Friday, July 14, 2006

with friends like Specter and the Washington Post...

This is big, people. Senator Arlen Specter (R-PA), the head of the Senate Judiciary Committee, is the guy who for years had made a big show of holding all sorts of hearings on this or that lawbreaking of the president, from L'Affair Plame to wiretapping, only to completely cave in the end and give the Bush administration everything it wants.

Well, it happened again, this time on domestic wiretapping. After the Supreme Court implicitly rejected W's warrantless wiretapping as illegal and overreaching his authority, Specter, after grandstanding about how he's "going to get to the bottom of this," introduced what the media, including reporters in some of the nation's biggest newspapers, has characterized as a "compromise" between himself and the Bush Administration.

Only it's nothing of the sort. Cue Glenn Greenwald, who's a constitutional law attorney and author of the NYT bestselling How Would a Patriot Act?:
In essence, Specter's bill repeals each and every restriction on the President's ability to eavesdrop, all but forecloses judicial challenges, and endorses the very theory of unlimited executive power which Hamdan just days ago rejected (and in the process, rendered the administration's FISA-prohibited eavesdropping on Americans a clear violation of the criminal law). With this bill, Specter -- the self-proclaimed defender of Congressional power -- did more to bolster the administration's radical executive power theories than anything the administration could have dreamed of doing on their own...

This is truly huge. Remember, abuse of domestic wiretapping is what Nixon was going to be impeached for 30 years ago. It was Watergate that led, ultimately, to Congress' decision to create a FISA court to oversee domestic wiretapping in the first place. It ain't like presidents have been good about keeping their wiretapping clean. And already, rumors abound of the nation's intelligence services being turned on peace activists, environmental groups, and even the Watergate offense, Republicans' political opponents:
However, such details could include politically explosive disclosures that the government has kept tabs on people it shouldn't have been monitoring.

In response, Josh Marshall muses:
It sounds like Landay's pointing to the possibility that the White House has been using the program to monitor political opponents. (I'm not sure how else to interpret that line.) And you get the sense he's doing more than speculating.

What's up with the media's spinning this as some sort of compromise, then? Greenwald has some ideas:
The media's reports on this travesty illustrate, yet again, that the single greatest problem our country faces -- the principal reason the Bush administration has been able to get away with the abuses it has perpetrated -- is because our national media is indescribably lazy, inept, dysfunctional and just plain stupid...

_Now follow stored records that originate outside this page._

(** A recognised link has an 11-character id and is no [/results?] page. *)
Lemma extractYoutubeId_some url vid :
  extractYoutubeId url = Some vid -> List.length vid = 11%nat /\ uincludes (u "/results?") url = false.
Proof.
  unfold extractYoutubeId, regex_group7. destruct url as [|c0 r0]; [discriminate|].
  destruct (uincludes _ _) eqn:Hres; [discriminate|].
  destruct (find_last _) as [t|]; cbn; [|discriminate].
  destruct (Nat.eqb_spec (List.length (take_group (opt_char 61 (opt_char 118 (opt_char 63 t))))) 11)
    as [Hl|]; [intros [= <-]; auto|discriminate].
Qed.

(** (C24) What [extractYoutubeId] returns is an 11-character piece of the
    URL without [#], [&] or [?], and the URL is not a [/results?] link. *)
Theorem extractYoutubeId_shape url vid :
  extractYoutubeId url = Some vid ->
  List.length vid = 11%nat /\ vid `sublist_of` url /\ (exists pre post, url = pre ++ vid ++ post)
  /\ ~ In 35 vid /\ ~ In 38 vid /\ ~ In 63 vid /\ uincludes (u "/results?") url = false.
Proof.
  unfold extractYoutubeId, regex_group7. destruct url as [|c0 r0]; [discriminate|].
  destruct (uincludes _ _) eqn:Hres; [discriminate|].
  destruct (find_last _) as [t|] eqn:Ht; cbn; [|discriminate].
  destruct (Nat.eqb_spec (List.length (take_group (opt_char 61 (opt_char 118 (opt_char 63 t))))) 11)
    as [Hl|]; [intros [= <-]|discriminate].
  pose proof (take_group_prefix (opt_char 61 (opt_char 118 (opt_char 63 t)))) as ([post Hpost] & H35 & H38 & H63).
  assert (Hsuf : opt_char 61 (opt_char 118 (opt_char 63 t)) `suffix_of` (c0 :: r0))
    by (do 3 (etrans; [apply opt_char_suffix|]); eauto using find_last_suffix).
  destruct Hsuf as [pre Hpre]. rewrite Hpost in Hpre.
  split; [exact Hl|]. split; [rewrite Hpre; apply sublist_inserts_l, sublist_inserts_r; reflexivity|].
  split; [exists pre, post; exact Hpre|]. auto.
Qed.

(** The catalog's review links: each is either a YouTube search
    ([/results?search_query=]) or a video whose id [extractYoutubeId]
    recognises and whose stored thumbnail is [getYoutubeThumbnail] of it. *)
Example catalog_videos_recognised :
  forallb (fun c => forallb (fun r =>
     uincludes (u "/results?search_query=") (url r)
     || match extractYoutubeId (url r) with
        | Some i => bool_decide (thumbnail r = getYoutubeThumbnail i)
        | None => false
        end) (youtubeReviews c)) CARS_DATA = true.
Proof. vm_compute. reflexivity. Qed.

Lemma id_chars_forall s : forallb id_char s = true -> Forall (fun c => id_char c = true) s.
Proof. intros H. apply List.Forall_forall. intros c Hc. eapply forallb_forall; eauto. Qed.

(** Witnesses. *)
Lemma watch_form_id_witness :
  extractYoutubeId (u "https://www.youtube.com/watch?v=" ++ u "l9vOJYcqSXs") = Some (u "l9vOJYcqSXs").
Proof.
  apply watch_form_id; [left; reflexivity|apply id_chars_forall; vm_compute; reflexivity|reflexivity].
Defined.

Lemma short_form_swallows_v_witness :
  extractYoutubeId (u "https://youtu.be/" ++ u "vO8BJYcqSXs")
  = match u "vO8BJYcqSXs" with c :: _ => if c =? 118 then None else Some (u "vO8BJYcqSXs") | [] => None end.
Proof.
  apply short_form_swallows_v; [left; reflexivity|apply id_chars_forall; vm_compute; reflexivity|reflexivity].
Defined.

Lemma extractYoutubeId_shape_witness :
  extractYoutubeId (u "https://youtu.be/l9vOJYcqSXs") = Some (u "l9vOJYcqSXs") /\
  (List.length (u "l9vOJYcqSXs") = 11%nat /\ u "l9vOJYcqSXs" `sublist_of` u "https://youtu.be/l9vOJYcqSXs"
   /\ (exists pre post, u "https://youtu.be/l9vOJYcqSXs" = pre ++ u "l9vOJYcqSXs" ++ post)
   /\ ~ In 35 (u "l9vOJYcqSXs") /\ ~ In 38 (u "l9vOJYcqSXs") /\ ~ In 63 (u "l9vOJYcqSXs")
   /\ uincludes (u "/results?") (u "https://youtu.be/l9vOJYcqSXs") = false).
Proof.
  assert (H : extractYoutubeId (u "https://youtu.be/l9vOJYcqSXs") = Some (u "l9vOJYcqSXs"))
    by (vm_compute; reflexivity).
  split; [exact H|exact (extractYoutubeId_shape _ _ H)].
Defined.
(** ** The state [generate] runs in *)

(** The calls that matter to the outside, in the order they are made. *)
Inductive Event : Type :=
| EvMkdirSync (path : string)
| EvWriteFileSync (path data : string)
| EvCompileToIR (options : GenerationOptions)
| EvCompileToLegacyIR (options : GenerationOptions)
| EvConsoleLog (text : string).

(** The file system, the trace of calls, the options object the caller
    passed (it is shared with the caller, so writes to it are visible
    after the call) and the local counter [writtenFiles]. *)
Record World `{FileSystem} : Type := mkWorld {
  fs : FS;
  events : list Event;
  callerOptions : GenerationOptions;
  writtenFiles : nat
}.
Arguments mkWorld {_} _ _ _ _.

Module Run.
Section Run.
Context `{FileSystem}.

Inductive Outcome (A : Type) : Type :=
| Returned (a : A) (w : World)
| Raised (e : Exn) (w : World).
Arguments Returned {A} a w.
Arguments Raised {A} e w.

Definition M (A : Type) : Type := World -> Outcome A.

Definition ret {A} (a : A) : M A := fun w => Returned a w.

Definition bind {A B} (m : M A) (k : A -> M B) : M B :=
  fun w =>
    match m w with
    | Returned a w' => k a w'
    | Raised e w' => Raised e w'
    end.

Definition raise {A} (e : Exn) : M A := fun w => Raised e w.

Definition liftRes {A} (r : Res A) : M A :=
  match r with
  | Ok a => ret a
  | Throw e => raise e
  end.

Definition gets {A} (f : World -> A) : M A := fun w => Returned (f w) w.

Definition modify (f : World -> World) : M unit := fun w => Returned tt (f w).

Fixpoint forEach {A} (f : A -> M unit) (xs : list A) : M unit :=
  match xs with
  | [] => ret tt
  | x :: xs' => bind (f x) (fun _ => forEach f xs')
  end.

Fixpoint foldM {A B} (f : B -> A -> M B) (acc : B) (xs : list A) : M B :=
  match xs with
  | [] => ret acc
  | x :: xs' => bind (f acc x) (fun acc' => foldM f acc' xs')
  end.

Definition outcomeWorld {A} (o : Outcome A) : World :=
  match o with
  | Returned _ w => w
  | Raised _ w => w
  end.

End Run.
Arguments Returned {_ A} a w.
Arguments Raised {_ A} e w.
End Run.

Declare Scope run_scope.
Delimit Scope run_scope with run.
Notation "x <- m ;; k" := (Run.bind m (fun x => k))
  (at level 20, m at level 99, k at level 200, only parsing) : run_scope.
Notation "m ;; k" := (Run.bind m (fun _ => k))
  (at level 100, k at level 200, only parsing, right associativity) : run_scope.

(** [o[k] = v] on an object used as a map: an existing key keeps its
    place, a new key goes last. *)
Fixpoint Object_set {V} (o : list (string * V)) (k : string) (v : V) : list (string * V) :=
  match o with
  | [] => [(k, v)]
  | (k', v') :: o' =>
      if String.eqb k' k then (k', v) :: o' else (k', v') :: Object_set o' k v
  end.

(** [o[k]] *)
Fixpoint Object_get {V} (o : list (string * V)) (k : string) : option V :=
  match o with
  | [] => None
  | (k', v) :: o' => if String.eqb k' k then Some v else Object_get o' k
  end.

Section Generate.

Context `{backends : Backends} {path : Path}.

Local Open Scope run_scope.
Import Run.

Definition record (e : Event) : Run.M unit :=
  modify (fun w => mkWorld (fs w) (events w ++ [e]) (callerOptions w) (writtenFiles w)).

Definition setFs (fs' : FS) : Run.M unit :=
  modify (fun w => mkWorld fs' (events w) (callerOptions w) (writtenFiles w)).

Definition existsSync (p : string) : Run.M bool :=
  gets (fun w => fs_existsSync (fs w) p).

Definition isDirectory (p : string) : Run.M bool :=
  r <- gets (fun w => fs_isDirectory (fs w) p) ;;
  liftRes r.

Definition mkdirSync (p : string) : Run.M unit :=
  record (EvMkdirSync p) ;;
  r <- gets (fun w => fs_mkdirSync (fs w) p) ;;
  fs' <- liftRes r ;;
  setFs fs'.

Definition writeFileSync (p data : string) : Run.M unit :=
  record (EvWriteFileSync p data) ;;
  r <- gets (fun w => fs_writeFileSync (fs w) p data) ;;
  fs' <- liftRes r ;;
  setFs fs'.

Definition consoleLog (text : string) : Run.M unit := record (EvConsoleLog text).

(** [writtenFiles += n] *)
Definition addWritten (n : nat) : Run.M unit :=
  modify (fun w => mkWorld (fs w) (events w) (callerOptions w) (writtenFiles w + n)).

(** [fs.existsSync(p) && fs.statSync(p).isDirectory()] *)
Definition existsAndIsDirectory (p : string) : Run.M bool :=
  e <- existsSync p ;;
  if e : bool then isDirectory p else ret false.

Definition writeGeneratedFiles (generatedFiles : list (string * string))
    (outputDirectory : string) : Run.M unit :=
  forEach (fun '(fileName, output) =>
             writeFileSync (path_join outputDirectory fileName) output)
          generatedFiles.

Definition writeOperationIdsMap (ctx : CompilerContext) : Run.M unit :=
  let operationIdsMap :=
    foldl (fun acc operation =>
             Object_set acc (default "undefined" (operationId operation))
               (operationName operation, operation_source operation))
          [] (omap (Object_get (operations ctx)) (Object_keys (operations ctx))) in
  match operationIdsPath (options ctx) with
  | Some p => writeFileSync p (stringifyOperationIds operationIdsMap)
  | None => raise (TypeError "The path argument must be of type string")
  end.

(** The [if] after validation: an output path without a dot that does not
    exist yet is created as a directory. *)
Definition ensureOutputDirectory (outputPath : string) : Run.M unit :=
  if Nat.leb (List.length (JS.split "." outputPath)) 1 then
    e <- existsSync outputPath ;;
    if e : bool then ret tt else mkdirSync outputPath
  else ret tt.

(** The three ways [generate] compiles, by target. *)
Definition isLegacyTarget (target : TargetType) : bool :=
  match target with
  | target_swift | target_flow | target_typescript | target_ts => false
  | _ => true
  end.

(** [compileToIR(schema, document, options)] and
    [compileToLegacyIR(schema, document, options)] as [generate] calls
    them: the call enters the trace with the options it is given, and
    throws what the compiler throws. *)
Definition callCompileToIR (schema : GraphQLSchema) (document : DocumentNode)
    (options : GenerationOptions) : Run.M CompilerContext :=
  record (EvCompileToIR options) ;;
  liftRes (compileToIR schema document options).

Definition callCompileToLegacyIR (schema : GraphQLSchema) (document : DocumentNode)
    (options : GenerationOptions) : Run.M LegacyCompilerContext :=
  record (EvCompileToLegacyIR options) ;;
  liftRes (compileToLegacyIR schema document options).

(** The Swift branch of [generate] after the compiler call (lines 57 to
    73), for the context [ctx] the compiler returned. *)
Definition emitSwift (outputPath : string) (only : option string)
    (ctx : CompilerContext) : Run.M unit :=
  outputIndividualFiles <- existsAndIsDirectory outputPath ;;
  generator <- liftRes (generateSwiftSource ctx outputIndividualFiles only) ;;
  (if outputIndividualFiles : bool then
     writeGeneratedFiles (swift_generatedFiles generator) outputPath ;;
     addWritten (List.length (Object_keys (swift_generatedFiles generator)))
   else
     writeFileSync outputPath (swift_output generator) ;;
     addWritten 1) ;;
  options' <- gets callerOptions ;;
  if generateOperationIds options' then
    writeOperationIdsMap ctx ;;
    addWritten 1
  else ret tt.

(** The branch of the targets flow, typescript and ts after the compiler
    call (lines 76 to 122). *)
Definition emitFlowOrTypescript (target : TargetType) (outputPath : string)
    (nextToSources : bool) (ctx : CompilerContext) : Run.M unit :=
  source <- liftRes (if decide (target = target_flow)
                     then generateFlowSource ctx
                     else generateTypescriptSource ctx) ;;
  let generatedFiles := generatedFiles source in
  let common := common source in
  if nextToSources then
    outFiles <-
      foldM (fun outFiles file =>
               let dir := path_join (path_dirname (sourcePath file)) outputPath in
               e <- existsSync dir ;;
               (if e : bool then ret tt else mkdirSync dir) ;;
               ret (Object_set outFiles (path_join dir (fileName file))
                      (fileContents (content file) +:+ common)))
            [] generatedFiles ;;
    writeGeneratedFiles outFiles (path_resolve ".") ;;
    addWritten (List.length (Object_keys outFiles))
  else
    isDir <- existsAndIsDirectory outputPath ;;
    if isDir : bool then
      let outFiles :=
        foldl (fun outFiles file =>
                 Object_set outFiles (fileName file)
                   (fileContents (content file) +:+ common))
              [] generatedFiles in
      writeGeneratedFiles outFiles outputPath ;;
      addWritten (List.length (Object_keys outFiles))
    else
      writeFileSync outputPath
        (JS.join (String "010" EmptyString)
                 (map (fun o => fileContents (content o)) generatedFiles)
         +:+ common) ;;
      addWritten 1.
Lemma all_set_numbered species l start :
  forallb all_set (numbered species start l)
  = forallb (fun c => is_set (snd c)) l.
Proof.
  revert start. induction l as [|[modtype modifier] l IH]; intro start.
  - reflexivity.
  - unfold numbered in *. simpl. rewrite IH.
    destruct modifier; reflexivity.
Qed.

Lemma chain_modifiers_set (r : Influence) :
  forallb (fun c => is_set (snd c)) (chain_modifiers r)
  = influence_writable r.
Proof.
  destruct r as [[rtype reacs] mods]. unfold chain_modifiers. simpl.
  rewrite forallb_app, !forallb_map. simpl. f_equal.
  unfold enumerate. generalize 0.
  induction reacs as [|a reacs IH]; intro n; simpl; [reflexivity|].
  rewrite IH. reflexivity.
Qed.

Lemma all_set_inputs species rs :
  forallb all_set (numbered species 0 (flat_map chain_modifiers rs))
  = forallb influence_writable rs.
Proof.
  rewrite all_set_numbered.
  induction rs as [|r rs IH]; simpl; [reflexivity|].
  rewrite forallb_app, chain_modifiers_set, IH. reflexivity.
Qed.

Lemma all_set_item (kv : Str * SpeciesRecord) :
  all_set (speciesGlyph (fst kv) (snd kv))
  && all_set (qualitativeSpecies (fst kv) (snd kv))
  && all_set (transition (fst kv) (snd kv))
  = record_writable kv.
Proof.
  destruct kv as [k d]. unfold record_writable, transition. simpl.
  rewrite input_loop_spec. simpl. rewrite all_set_inputs.
  destruct k, (x d), (y d), (h d), (w d), (name d); simpl;
    try reflexivity;
    destruct (forallb influence_writable (transitions d)); reflexivity.
Qed.

Lemma all_set_qual_tree (info : SpeciesTable) :
  all_set (qual_tree info) = writable info.
Proof.
  transitivity
    (forallb all_set (map (fun kv => speciesGlyph (fst kv) (snd kv)) info)
     && forallb all_set
          (map (fun kv => qualitativeSpecies (fst kv) (snd kv)) info)
     && forallb all_set (map (fun kv => transition (fst kv) (snd kv)) info)).
  - cbv [qual_tree add_positions add_transitions].
    set (gs := map (fun kv => speciesGlyph (fst kv) (snd kv)) info).
    set (qs := map (fun kv => qualitativeSpecies (fst kv) (snd kv)) info).
    set (ts := map (fun kv => transition (fst kv) (snd kv)) info).
    simpl.
    destruct (forallb all_set gs), (forallb all_set qs), (forallb all_set ts);
      reflexivity.
  - rewrite 3 forallb_map. unfold writable.
    rewrite <- (forallb_ext _ _ info all_set_item).
    rewrite (forallb_andb
               (fun kv => all_set (speciesGlyph (fst kv) (snd kv))
                          && all_set (qualitativeSpecies (fst kv) (snd kv)))
               (fun kv => all_set (transition (fst kv) (snd kv))) info).
    rewrite (forallb_andb
               (fun kv => all_set (speciesGlyph (fst kv) (snd kv)))
               (fun kv => all_set (qualitativeSpecies (fst kv) (snd kv)))
               info).
    reflexivity.
Qed.

Lemma serialize_writable (info : SpeciesTable) :
  (writable info = true -> exists bytes, serialize_xml (qual_tree info) = Ok bytes)
  /\ (writable info = false -> serialize_xml (qual_tree info) = Raise TypeError).
Proof.
  rewrite <- all_set_qual_tree. split; intro W.
  - apply serialize_xml_all_set. exact W.
  - destruct (serialize_xml (qual_tree info)) as [s|e] eqn:E.
    + assert (A : all_set (qual_tree info) = true)
        by (apply serialize_xml_all_set; eauto).
      congruence.
    + f_equal. apply (@serialize_xml_raise _ _ E).
Qed.

(** X1. What [write_qual] does is decided by the output path and by
    the table alone.  If the path cannot be opened nothing is written.
    Otherwise the complete document is written when the key, the four
    bounds and the name of every record and the alias of every reactant
    and modifier are present, and the write stops with a TypeError,
    leaving an incomplete file, as soon as one of them is None. *)
Theorem write_qual_outcome
        (can_open : string -> bool) (filename : string)
        (info : SpeciesTable) :
  (can_open filename = false ->
   write_qual can_open filename info = (Raise OSError, None))
  /\ (can_open filename = true -> writable info = true ->
      exists bytes,
        serialize_xml (qual_tree info) = Ok bytes
        /\ write_qual can_open filename info
           = (Ok tt,
              Some (filename, Complete (xml_declaration ++ bytes)%string)))
  /\ (can_open filename = true -> writable info = false ->
      write_qual can_open filename info
      = (Raise TypeError, Some (filename, Incomplete))).
Proof.
  unfold write_qual. destruct (serialize_writable info) as [Y Nn].
  split; [|split].
  - intro O. rewrite O. reflexivity.
  - intros O W. rewrite O. destruct (Y W) as [bytes E].
    exists bytes. rewrite E. split; reflexivity.
  - intros O W. rewrite O, (Nn W). reflexivity.
Qed.

(* ================================================================= *)
(** ** What the emitted document does not depend on *)

Lemma chain_modifiers_forget (rs : list Influence) :
  flat_map chain_modifiers
           (map (fun r : Influence => (None, snd (fst r), snd r)) rs)
  = flat_map chain_modifiers rs.
Proof.
  induction rs as [|[[rtype reacs] mods] rs IH]; simpl; [reflexivity|].
  rewrite IH. reflexivity.
Qed.

Lemma transition_forget species data :
  transition species (forget data) = transition species data.
Proof.
  unfold transition, forget. simpl.
  rewrite !input_loop_spec, chain_modifiers_forget. reflexivity.
Qed.

Lemma qual_tree_view (info : SpeciesTable) :
  qual_tree (view info) = qual_tree info.
Proof.
  cbv [qual_tree add_positions add_transitions view].
  rewrite !map_map. simpl.
  rewrite (map_ext
             (fun kv : Str * SpeciesRecord =>
                transition (fst kv) (forget (snd kv)))
             (fun kv => transition (fst kv) (snd kv))
             (fun kv => transition_forget (fst kv) (snd kv))).
  reflexivity.
Qed.

(** X2. Two tables that differ only in the activity, the class and the
    modifications of their records and in the types of their reactions
    are written as the same file: emission reads none of these. *)
Theorem output_ignores_unread_fields
        (can_open : string -> bool) (filename : string)
        (info1 info2 : SpeciesTable) :
  view info1 = view info2 ->
  qual_tree info1 = qual_tree info2
  /\ write_qual can_open filename info1 = write_qual can_open filename info2.
Proof.
  intro V.
  assert (T : qual_tree info1 = qual_tree info2).
  { rewrite <- (qual_tree_view info1), V. apply qual_tree_view. }
  split; [exact T|]. unfold write_qual. rewrite T. reflexivity.
Qed.

(* ================================================================= *)
(** ** The synthetic identifiers *)

Lemma append_inj_l (p a b : string) : (p ++ a = p ++ b)%string -> a = b.
Proof.
  induction p as [|c p IH]; simpl; intro H; [exact H|].
  inversion H. auto.
Qed.

Lemma fmt_int_inj (a b : nat) : fmt_int a = fmt_int b -> a = b.
Proof.
  unfold fmt_int. intro H.
  apply (f_equal NilEmpty.uint_of_string) in H.
  rewrite !NilEmpty.usu in H. inversion H as [U].
  apply (f_equal Nat.of_uint) in U. rewrite !Unsigned.of_to in U. exact U.
Qed.
(** C3, as the code has it.  The counter starts at zero.  A call
    increments it once, modulo 2^16, when it derives an identity, whatever
    the patcher and the final load then do; a call that fails before
    (hook step or destination) returns the null pointer and leaves it as
    it was; the counter is incremented exactly when the call obtains a
    destination descriptor.  No call resets it: after any run of calls
    from process start
    it is the number of identities derived, modulo 2^16; so, while fewer
    than 2^16 identities are derived, a later call observes the value that
    an earlier call observed plus the number of identities derived in
    between. *)
Theorem counter_counts_derivations (P : Platform) :
  TargetId process_start = 0
  ∧ (∀ (rq : LoadRequest) (s : State),
       (identities (load_events P rq s) = []
        ∧ TargetId (load_state P rq s) = TargetId s
        ∧ load_result P rq s = nullptr)
       ∨ (∃ id : string,
            identities (load_events P rq s) = [id]
            ∧ TargetId (load_state P rq s) = uint16_wrap (TargetId s + 1)))
  ∧ (∀ (rq : LoadRequest) (s : State),
       TargetId (load_state P rq s) = uint16_wrap (TargetId s + 1) ↔
       existsb descriptor_obtained (load_events P rq s) = true)
  ∧ (∀ rqs : list LoadRequest,
       TargetId (loads_state P rqs) =
         uint16_wrap
           (Z.of_nat (length (identities (trace (loads_state P rqs))))))
  ∧ (∀ rqs1 rqs2 : list LoadRequest,
       Z.of_nat (length (identities (trace (loads_state P (rqs1 ++ rqs2)))))
       < 2 ^ 16 →
       TargetId (loads_state P (rqs1 ++ rqs2)) =
         TargetId (loads_state P rqs1)
         + Z.of_nat
             (length
                (identities
                   (new_events (loads_state P rqs1)
                      (loads_state P (rqs1 ++ rqs2)))))).
Proof.
  split; [reflexivity |]. split; [| split; [| split]].
  - intros rq s. destruct (load_step P rq s) as (evs & Htr & Hcase).
    unfold load_events. rewrite (new_events_app _ _ _ Htr).
    destruct Hcase as [? | [? ?]]; [by left | right; eauto].
  - intros rq s. symmetry. apply load_counter_iff_descriptor.
  - intros rqs. apply loads_state_counter.
  - intros rqs1 rqs2 Hlt.
    destruct (loads_state_counter P (rqs1 ++ rqs2)) as [H2 _].
    destruct (loads_state_counter P rqs1) as [H1 _].
    rewrite H2, H1. clear H1 H2.
    unfold loads_state in *. rewrite run_loads_app in *.
    set (s1 := (run_loads P rqs1 process_start).2) in *.
    destruct (run_loads_counter P rqs2 s1) as (evs & Htr & _).
    { destruct (loads_state_counter P rqs1) as [H1 _].
      unfold loads_state in H1. fold s1 in H1. rewrite H1.
      apply uint16_wrap_range. }
    rewrite (new_events_app _ _ _ Htr). rewrite Htr in *.
    unfold identities in *. rewrite omap_app, length_app in *.
    rewrite !uint16_wrap_small; lia.
Qed.

(** Three calls, the second of which is rejected at the hook step. *)
Lemma counter_counts_derivations_witness :
  Z.of_nat (length (identities (trace (loads_state good_platform
              ([sample_request] ++ [orphan_param_request; sample_request])))))
  < 2 ^ 16
  ∧ TargetId (loads_state good_platform
               ([sample_request] ++ [orphan_param_request; sample_request]))
    = TargetId (loads_state good_platform [sample_request])
      + Z.of_nat
          (length
             (identities
                (new_events (loads_state good_platform [sample_request])
                   (loads_state good_platform
                      ([sample_request]
                       ++ [orphan_param_request; sample_request]))))).
Proof.
  split; [reflexivity |].
  apply (counter_counts_derivations good_platform). reflexivity.
Defined.
(** X8.  [exit] typed in a sub-shell ends the whole stack.  The parent
    starts the sub-shell on its own stream; the banner of the sub-shell and
    the echo of the line can be printed; the next line of the stream parses
    as the command [exit], which the sub-shell resolves to the [do_exit] it
    inherits: [run_subshell] returns with the done flag set on the
    sub-shell, on the parent and on every ancestor of the parent, and only
    that one line is taken off the stream. *)
Theorem exit_in_subshell_ends_parents (steps depth : nat)
    (sub_methods : list (string * method)) (func : method) (self sub : loc)
    (stream : nat) (w : World) (line : string) (rest : list read_event)
    (anc : list loc) :
  _input_stream (sh w self) = Some stream ->
  streams w !! stream = Some (Returns line :: rest) ->
  line <> "" ->
  String.prefix (comment_delimiter (sh w sub)) line = false ->
  parseString (expandvars line) = inl {| command := "exit"; params := [] |} ->
  _find_command depth sub_methods "exit" = Ok (Some func) ->
  parameters func = [] ->
  action func [] = do_exit depth sub ->
  banner_outcome (sh w sub) = Ok tt ->
  percent (prompt (sh w sub) +:+ line) [] = Ok tt ->
  _done (sh w sub) = false ->
  ancestors w self anc -> sub ∉ self :: anc -> S (length anc) < depth ->
  exists w',
    run_subshell parseString expandvars (S steps) depth sub_methods
      self sub w = Some (Ok tt, w')
    /\ (forall x, x ∈ sub :: self :: anc -> _done (sh w' x) = true)
    /\ pending w' stream = rest.
Proof.
  intros Hs Hstream Hline Hcomment Hparse Hfind Hsig Hact Hbanner Hecho Hd
    Hanc Hfresh Hdepth.
  unfold run_subshell, run. rewrite Hs.
  destruct (run_setup_attributes sub (Some stream) (Some self) w Hbanner)
    as (w0 & Hset & Hst0 & Hin0 & Hpar0 & Hd0 & Hc0 & Hp0 & Hother0).
  rewrite Hset.
  set (w3 := emit (Invoke (__name__ func) [])
               (emit (Tokenize (expandvars line))
                  (emit (Output INFO (prompt (sh w0 sub) +:+ line) [])
                     {| shells := shells w0;
                        streams := <[stream := rest]> (streams w0);
                        stdin := stdin w0; trace := trace w0 |}))).
  assert (Hchain : ancestors w3 sub (self :: anc)).
  { split; [exact Hpar0|].
    apply (ancestors_agree w); [|done].
    intros x Hx. apply Hother0. intros ->. by apply Hfresh. }
  destruct (do_exit_chain w3 sub (self :: anc) depth Hchain)
    as (w' & Hrun & Hall & _ & _); [simpl; lia|].
  pose proof (do_exit_frame depth sub w3) as (Hstreams & _).
  rewrite Hrun in Hstreams. simpl in Hstreams.
  exists w'. split; [|split; [exact Hall|]].
  - assert (Hd' : _done (sh w0 sub) = false) by congruence.
    assert (Hstream' : streams w0 !! stream = Some (Returns line :: rest))
      by (by rewrite Hst0).
    assert (Hcomment' : String.prefix (comment_delimiter (sh w0 sub)) line = false)
      by (by rewrite Hc0).
    assert (Hecho' : percent (prompt (sh w0 sub) +:+ line) [] = Ok tt)
      by (by rewrite Hp0).
    assert (Hdone : _done (sh w' sub) = true) by apply Hall, list_elem_of_here.
    assert (Hact' : action func [] w3 = (Ok tt, w')) by (by rewrite Hact).
    exact (run_loop_one_command steps depth sub_methods
             sub stream w0 w' line rest {| command := "exit"; params := [] |}
             func Hd' Hin0 Hstream' Hline Hecho' Hcomment' Hparse eq_refl Hfind Hsig
             Hact' Hdone).
  - unfold pending. rewrite Hstreams. by rewrite lookup_insert_eq.
Qed.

The reporters who write on these matters literally don't understand the issues they are reporting, even though the issues are not all that complicated. Notwithstanding the fact that this bill expressly removes all limits on the President's eavesdropping powers -- and returns the state of the law regarding presidential eavesdropping to the pre-FISA era, when there were no limits on presidential eavesdropping of any kind -- Charles Babington and Peter Baker told their readers in The Washington Post -- in an article hilariously entitled: "Bush Compromises On Spying Program" -- that "the deal represented a clear retreat by Bush" and that "the accord is a reversal of Bush's position that he would not submit his program to court review."

Anyone with a basic understanding of what FISA was and of the conflicts in play could read the Specter bill and see that the last thing it does is entail "compromises" on the part of the White House. Nobody who knows how to read could read that bill and think that. At this point, I believe they don't even read the bill. It's hard to see how they could read the bill and then write that article. Instead, it seems that they just call their standard sources on each side, go with the White House-Specter assessment that this is some grand "compromise" on the ground that it is a joint view of both warring sides, and then throw in a cursory ACLU quote somewhere at the end just to be able to say that they included some opposing views. But the reporters who are writing about this - and I mean the ones writing in the pages of our country's most important newspapers - don't actually have any idea what they're talking about.

Babington is the same reporter who falsely told his readers on the front page of the Post in March that the Republican "compromise" bill from the Senate Intelligence Committee (offered in lieu of an actual investigation into the NSA program) entailed substantial Congressional oversight of the program, even though a quick reading of the actual bill would have revealed that it entailed no such oversight. Representatives from Sen. DeWine and Snowe's office apparently told him what great oversight their bill provided and so he printed as fact what he was told.

After bloggers pointed out this error, the Post, several days later, was forced to issue a correction (appended to the top of the original article). But the same thing that happened there is happening here - Republican Senators and White House representatives with a vested interest in how the story gets reported characterize the bill in a certain way, and then lazy, uninformed reporters like Babington uncritically regurgitate that version as fact in the newspaper.

You gotta wonder what's wrong with these political journalists sometimes. I mean, if you're cutting corners on your job so badly that a segment of your customership decides that they could do your job better than you can (i.e., bloggers, talk radio, etc.), wouldn't you think that you'd, ya know, stop cutting corners? Maybe sit up in your chair, roll up your sleeves, and actually put some real effort in?